A couple of months ago I bought a 908 serial #LKF05XX, which according to S&W it manufactured in 1999. It has some carry wear and appeared to be in good shape. I got it for a decent price at the pawn shop where I found it.

So far I have run about 300 rounds of various range and defense ammo, and it hasn't hiccuped. It fairly accurate, or at least as accurate as I am. I am not able to get any real tight groupings, but they all in the 5 ring at 3 yards and 7 yards. Or in center of mass. I plan on using this weapon for CC, and have ordered a nice leather IWB holster for it. It fits perfectly in a Don Hume JIT Slide OWB holster that I had for my other carry weapon, a Taurus PT140. The barrel sticks out the bottom a bit, but not a big problem.

Anyway to question. When cleaning and sitting in my living dry firing I notice what appears be lots of side to side play between the frame and the slide at the muzzle end.
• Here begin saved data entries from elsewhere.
(* ===== verification/Resp.v ===== *)
(** * RESP2 wire protocol: request parser and reply encoders

    Models [src/include/resp.h] and [src/src/resp.cpp].  [RequestParser] is the
    parser object with its two fields; every member function is a function on
    that record.  A read outside the buffer or a [size_t] subtraction that would
    wrap is the result [Fault], which the theorems of [RespProofs.v] exclude. *)

From S2P Require Import Prelude Bytes.
Local Open Scope Z_scope.

Definition kMaxInlineBytes : Z := 64 * 1024.
Definition kMaxBulkBytes : Z := 512 * 1024 * 1024.
Definition kMaxMultiBulkElements : Z := 1024.

Record RequestParser := mkParser { buf_ : bytes; error_msg_ : bytes }.

Definition has_error (p : RequestParser) : bool := negb (bool_decide (error_msg_ p = [])).
Definition HasBytes (p : RequestParser) (n : nat) : bool := (n <=? length (buf_ p))%nat.
Definition reset (_ : RequestParser) : RequestParser := mkParser [] [].

(** Return code of the [TryParse*] functions: 1, 0 and -1, and [Fault]. *)
Inductive parse_rc :=
| Parsed (argv : list bytes)
| Incomplete
| ProtoError
| Fault.

Definition set_error (p : RequestParser) (msg : bytes) : RequestParser :=
  mkParser (buf_ p) msg.

Definition err_too_big_buffer := lit "ERR Protocol error: too big request buffer".
Definition err_too_big_inline := lit "ERR Protocol error: too big inline request".
Definition err_multibulk_len := lit "ERR Protocol error: invalid multibulk length".
Definition err_bulk_len := lit "ERR Protocol error: invalid bulk length".
Definition err_expected_crlf := lit "ERR Protocol error: expected CRLF after bulk data".
Definition err_expected_dollar (c : ascii) : bytes :=
  lit "ERR Protocol error: expected '$', got '" ++ [c] ++ lit "'".

Definition IsCrLfAt (b : bytes) (i : nat) : bool :=
  (i + 1 <? length b)%nat && bool_decide (b !! i = Some kCR)
  && bool_decide (b !! (i + 1)%nat = Some kLF).

(** The scan shared by [PeekLine] and by the bulk-length line: index of the end
    of the line (before ["\n"] or ["\r\n"]), counting from [i]. *)
Fixpoint scan_line (s : bytes) (i : nat) (saw_cr : bool) : option nat :=
  match s with
  | [] => None
  | c :: r =>
      if bool_decide (c = kCR) then scan_line r (S i) true
      else if bool_decide (c = kLF) then Some (if saw_cr then i - 1 else i)%nat
      else scan_line r (S i) false
  end.

Definition PeekLine (p : RequestParser) : option nat := scan_line (buf_ p) 0 false.

Definition is_blank (c : ascii) : bool :=
  bool_decide (c = " "%char) || bool_decide (c = "009"%char).

(** The token loop of [TryParseInline] on the characters of the line. *)
Fixpoint inline_tokens (fuel : nat) (line : bytes) : list bytes :=
  match fuel, line with
  | O, _ | _, [] => []
  | S f, _ :: _ =>
      let '(_, r) := span is_blank line in
      let '(tok, r') := span (fun c => negb (is_blank c)) r in
      match tok with
      | [] => inline_tokens f r'
      | _ :: _ => tok :: inline_tokens f r'
      end
  end.

Definition line_end_len (b : bytes) (line_len : nat) : nat :=
  if IsCrLfAt b line_len then 2%nat else 1%nat.

Definition TryParseInline (p : RequestParser) : parse_rc * RequestParser :=
  match PeekLine p with
  | None =>
      if zlen (buf_ p) >? kMaxInlineBytes
      then (ProtoError, set_error p err_too_big_inline)
      else (Incomplete, p)
  | Some line_len =>
      let line := take line_len (buf_ p) in
      let consumed := (line_len + line_end_len (buf_ p) line_len)%nat in
      (Parsed (inline_tokens (length line) line),
       mkParser (drop consumed (buf_ p)) (error_msg_ p))
  end.

(** [s.empty() || s.find_first_not_of("0123456789") != npos] *)
Definition not_all_digits (s : bytes) : bool :=
  bool_decide (s = []) || negb (forallb isdigit s).

Inductive bulk_rc :=
| BulkDone (argv : list bytes) (pos : nat)
| BulkIncomplete
| BulkError (msg : bytes)
| BulkFault.

(** The local scan from [pos] for the end of the bulk-length line. *)
Definition bulk_line_end (buf : bytes) (pos : nat) : option nat :=
  scan_line (drop pos buf) pos false.

(** One iteration of the element loop of [TryParseMultiBulk]: the element and
    the position after it. *)
Inductive bulk1_rc :=
| Bulk1 (arg : bytes) (pos : nat)
| Bulk1Stop (r : bulk_rc).

Definition parse_bulk (buf : bytes) (pos : nat) : bulk1_rc :=
  if (length buf <=? pos)%nat then Bulk1Stop BulkIncomplete else
  match buf !! pos with
  | None => Bulk1Stop BulkFault
  | Some c =>
    if negb (bool_decide (c = "$"%char)) then Bulk1Stop (BulkError (err_expected_dollar c)) else
    match bulk_line_end buf pos with
    | None =>
        if Z.of_nat (length buf - pos) >? 32 then Bulk1Stop (BulkError err_bulk_len)
        else Bulk1Stop BulkIncomplete
    | Some len_line =>
      if (len_line <? pos + 1)%nat then Bulk1Stop BulkFault else
      let bulk_len_str := substr buf (pos + 1) (len_line - (pos + 1)) in
      if not_all_digits bulk_len_str then Bulk1Stop (BulkError err_bulk_len) else
      match stoll bulk_len_str with
      | None => Bulk1Stop (BulkError err_bulk_len)
      | Some bulk_len =>
        if (bulk_len <? 0) || (bulk_len >? kMaxBulkBytes)
        then Bulk1Stop (BulkError err_bulk_len) else
        let after_len := (len_line + line_end_len buf len_line)%nat in
        if zlen buf <? Z.of_nat after_len + bulk_len + 2 then Bulk1Stop BulkIncomplete else
        let tail := (after_len + Z.to_nat bulk_len)%nat in
        match buf !! tail, buf !! (tail + 1)%nat with
        | Some c1, Some c2 =>
            if negb (bool_decide (c1 = kCR)) || negb (bool_decide (c2 = kLF))
            then Bulk1Stop (BulkError err_expected_crlf)
            else Bulk1 (substr buf after_len (Z.to_nat bulk_len)) (tail + 2)
        | _, _ => Bulk1Stop BulkFault
        end
      end
    end
  end.

Fixpoint bulk_loop (k : nat) (buf : bytes) (pos : nat) (argv : list bytes) : bulk_rc :=
  match k with
  | O => BulkDone argv pos
  | S k' =>
      match parse_bulk buf pos with
      | Bulk1 arg pos' => bulk_loop k' buf pos' (argv ++ [arg])
      | Bulk1Stop r => r
      end
  end.

Definition TryParseMultiBulk (p : RequestParser) : parse_rc * RequestParser :=
  match PeekLine p with
  | None =>
      if zlen (buf_ p) >? 32 then (ProtoError, set_error p err_multibulk_len)
      else (Incomplete, p)
  | Some line_len =>
    if (line_len <? 1)%nat then (Fault, p) else
    let num_str := substr (buf_ p) 1 (line_len - 1) in
    if not_all_digits num_str then (ProtoError, set_error p err_multibulk_len) else
    match stoll num_str with
    | None => (ProtoError, set_error p err_multibulk_len)
    | Some count =>
      if count >? kMaxMultiBulkElements then (ProtoError, set_error p err_multibulk_len) else
      let pos := (line_len + line_end_len (buf_ p) line_len)%nat in
      if count <=? 0 then (Parsed [], mkParser (drop pos (buf_ p)) (error_msg_ p)) else
      if negb (HasBytes p pos) then (Incomplete, p) else
      match bulk_loop (Z.to_nat count) (buf_ p) pos [] with
      | BulkDone argv pos' => (Parsed argv, mkParser (drop pos' (buf_ p)) (error_msg_ p))
      | BulkIncomplete => (Incomplete, p)
      | BulkError msg => (ProtoError, set_error p msg)
      | BulkFault => (Fault, p)
      end
    end
  end.

Definition TryParseOne (p : RequestParser) : parse_rc * RequestParser :=
  match buf_ p with
  | [] => (Incomplete, p)
  | c :: _ => if bool_decide (c = "*"%char) then TryParseMultiBulk p else TryParseInline p
  end.

(** The loop of [ParseBuffered]; [None] is a [Fault] or an exhausted fuel. *)
Fixpoint parse_loop (fuel : nat) (p : RequestParser) : option (list (list bytes) * RequestParser) :=
  match fuel with
  | O => None
  | S f =>
      match TryParseOne p with
      | (Parsed argv, p') =>
          match parse_loop f p' with
          | Some (cmds, p'') => Some (argv :: cmds, p'')
          | None => None
          end
      | (Fault, _) => None
      | (_, p') => Some ([], p')
      end
  end.

(** Every successful [TryParseOne] consumes at least one byte, so
    [S (length buf)] iterations are enough ([parse_loop_total]). *)
Definition ParseBuffered (p : RequestParser) : option (list (list bytes) * RequestParser) :=
  if has_error p then Some ([], p) else parse_loop (S (length (buf_ p))) p.

Definition Feed (data : bytes) (p : RequestParser) : option (list (list bytes) * RequestParser) :=
  let p1 :=
    if has_error p then p
    else
      let b := buf_ p ++ data in
      if zlen b >? kMaxBulkBytes then mkParser b err_too_big_buffer
      else mkParser b (error_msg_ p) in
  ParseBuffered p1.

(** ** Reply encoders: each appends to the output buffer [out] *)

Definition AppendSimpleReply (out s : bytes) : bytes := out ++ "+"%char :: s ++ crlf.
Definition AppendErrorReply (out s : bytes) : bytes := out ++ "-"%char :: s ++ crlf.
Definition AppendIntReply (out : bytes) (v : Z) : bytes :=
  out ++ ":"%char :: print_signed v ++ crlf.
Definition AppendBulkReply (out s : bytes) : bytes :=
  out ++ "$"%char :: print_unsigned (zlen s) ++ crlf ++ s ++ crlf.
Definition AppendNullBulkReply (out : bytes) : bytes := out ++ lit "$-1" ++ crlf.
Definition AppendArrayReply (out : bytes) (n : Z) : bytes :=
  out ++ "*"%char :: print_signed n ++ crlf.
Definition AppendNullArrayReply (out : bytes) : bytes := out ++ lit "*-1" ++ crlf.
Definition AppendEmptyArrayReply (out : bytes) : bytes := out ++ lit "*0" ++ crlf.
Definition AppendBulkArray (out : bytes) (items : list bytes) : bytes :=
  fold_left AppendBulkReply items (AppendArrayReply out (zlen items)).
Lemma not_all_digits_print n : not_all_digits (print_unsigned n) = false.
Proof.
  unfold not_all_digits. rewrite bool_decide_eq_false_2 by auto with tr.
  simpl. apply negb_false_iff, forallb_forall. intros c Hc.
  pose proof (print_unsigned_isdigit n) as H. rewrite Forall_forall in H.
  apply H. by apply list_elem_of_In.
Qed.

Lemma stoll_print n : 0 <= n <= LLONG_MAX -> stoll (print_unsigned n) = Some n.
Proof.
  intros H. rewrite stoll_digits by auto with tr. rewrite print_unsigned_val by lia.
  by destruct (Z.leb_spec n LLONG_MAX); [|lia].
Qed.

Lemma kMaxBulk_LLONG n : n <= kMaxBulkBytes -> n <= LLONG_MAX.
Proof. unfold kMaxBulkBytes, LLONG_MAX. lia. Qed.

(** Reading an element whose length line is complete comes down to the bytes
    that follow that line. *)
Definition bulk_line (n : Z) : bytes := "$"%char :: print_unsigned n ++ crlf.

Lemma bulk_line_scan pre n body :
  bulk_line_end (pre ++ bulk_line n ++ body) (length pre) =
  Some (length pre + S (length (print_unsigned n)))%nat.
Proof.
  unfold bulk_line_end, bulk_line. rewrite drop_app_length.
  replace (_ ++ body) with (("$"%char :: print_unsigned n) ++ kCR :: kLF :: body) by lassoc.
  apply scan_line_crlf. constructor; [apply dollar_no_eol|].
  apply digits_no_eol, print_unsigned_isdigit.
Qed.

Lemma bulk_line_end_len pre n body :
  line_end_len (pre ++ bulk_line n ++ body) (length pre + S (length (print_unsigned n))) = 2%nat.
Proof.
  unfold line_end_len.
  replace (pre ++ bulk_line n ++ body)
    with ((pre ++ "$"%char :: print_unsigned n) ++ kCR :: kLF :: body)
    by (unfold bulk_line; lassoc).
  replace (_ + _)%nat with (length (pre ++ "$"%char :: print_unsigned n)) by len_solve.
  by rewrite IsCrLfAt_app.
Qed.
Lemma link_level_views h nl r0 i u r :
  u <> nl -> is_Some (get_forward h u i) -> is_Some (get_span h u i) ->
  is_Some (get_forward h nl i) -> is_Some (get_span h nl i) ->
  exists h', link_level h nl r0 i u r = Some h' /\ same_frame h h' /\
    (forall l j, get_forward h' l j =
       if decide (j = i) then
         if decide (l = nl) then get_forward h u i
         else if decide (l = u) then Some (Some nl) else get_forward h l j
       else get_forward h l j) /\
    (forall l j, get_span h' l j =
       if decide (j = i) then
         if decide (l = nl) then (fun su => u64 (su - u64 (r0 - r))) <$> get_span h u i
         else if decide (l = u) then Some (u64 (u64 (r0 - r) + 1)) else get_span h l j
       else get_span h l j).
Proof.
  intros Hne [fu Hfu] [su Hsu] Hfn Hsn. unfold link_level. rewrite Hfu. simpl.
  destruct (set_forward_views h nl i fu Hfn) as (h1 & -> & F1 & S1 & K1 & D1). simpl.
  destruct (set_forward_views h1 u i (Some nl)) as (h2 & -> & F2 & S2 & K2 & D2).
  { rewrite F1. case_decide; [done|]. by rewrite Hfu. }
  simpl. rewrite S2, S1, Hsu. simpl.
  destruct (set_span_views h2 nl i (u64 (su - u64 (r0 - r)))) as (h3 & -> & S3 & F3 & K3 & D3).
  { by rewrite S2, S1. }
  simpl.
  destruct (set_span_views h3 u i (u64 (u64 (r0 - r) + 1))) as (h4 & -> & S4 & F4 & K4 & D4).
  { rewrite S3, S2, S1. case_decide; [done|]. by rewrite Hsu. }
  exists h4. split_and!; [done|split| |].
  - intros l. by rewrite K4, K3, K2, K1.
  - congruence.
  - intros l j. rewrite F4, F3, F2, F1. repeat case_decide; naive_solver.
  - intros l j. rewrite S4, S3, S2, S1. simpl. repeat case_decide; naive_solver.
Qed.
Almost a 1/32nd of inch either way. The barrel is tight in the slide, it the whole slide/barrel assembly that moves on the frame. Is this a problem for accuracy or is it dangerous? According to Smith I have no warranty on the pistol. Is it something I need to have looked at?
It has a plastic guide rod, is that part of the problem? Who makes a metal guide rod for this gun?

Thanks for any replies in advance.

Marty


----------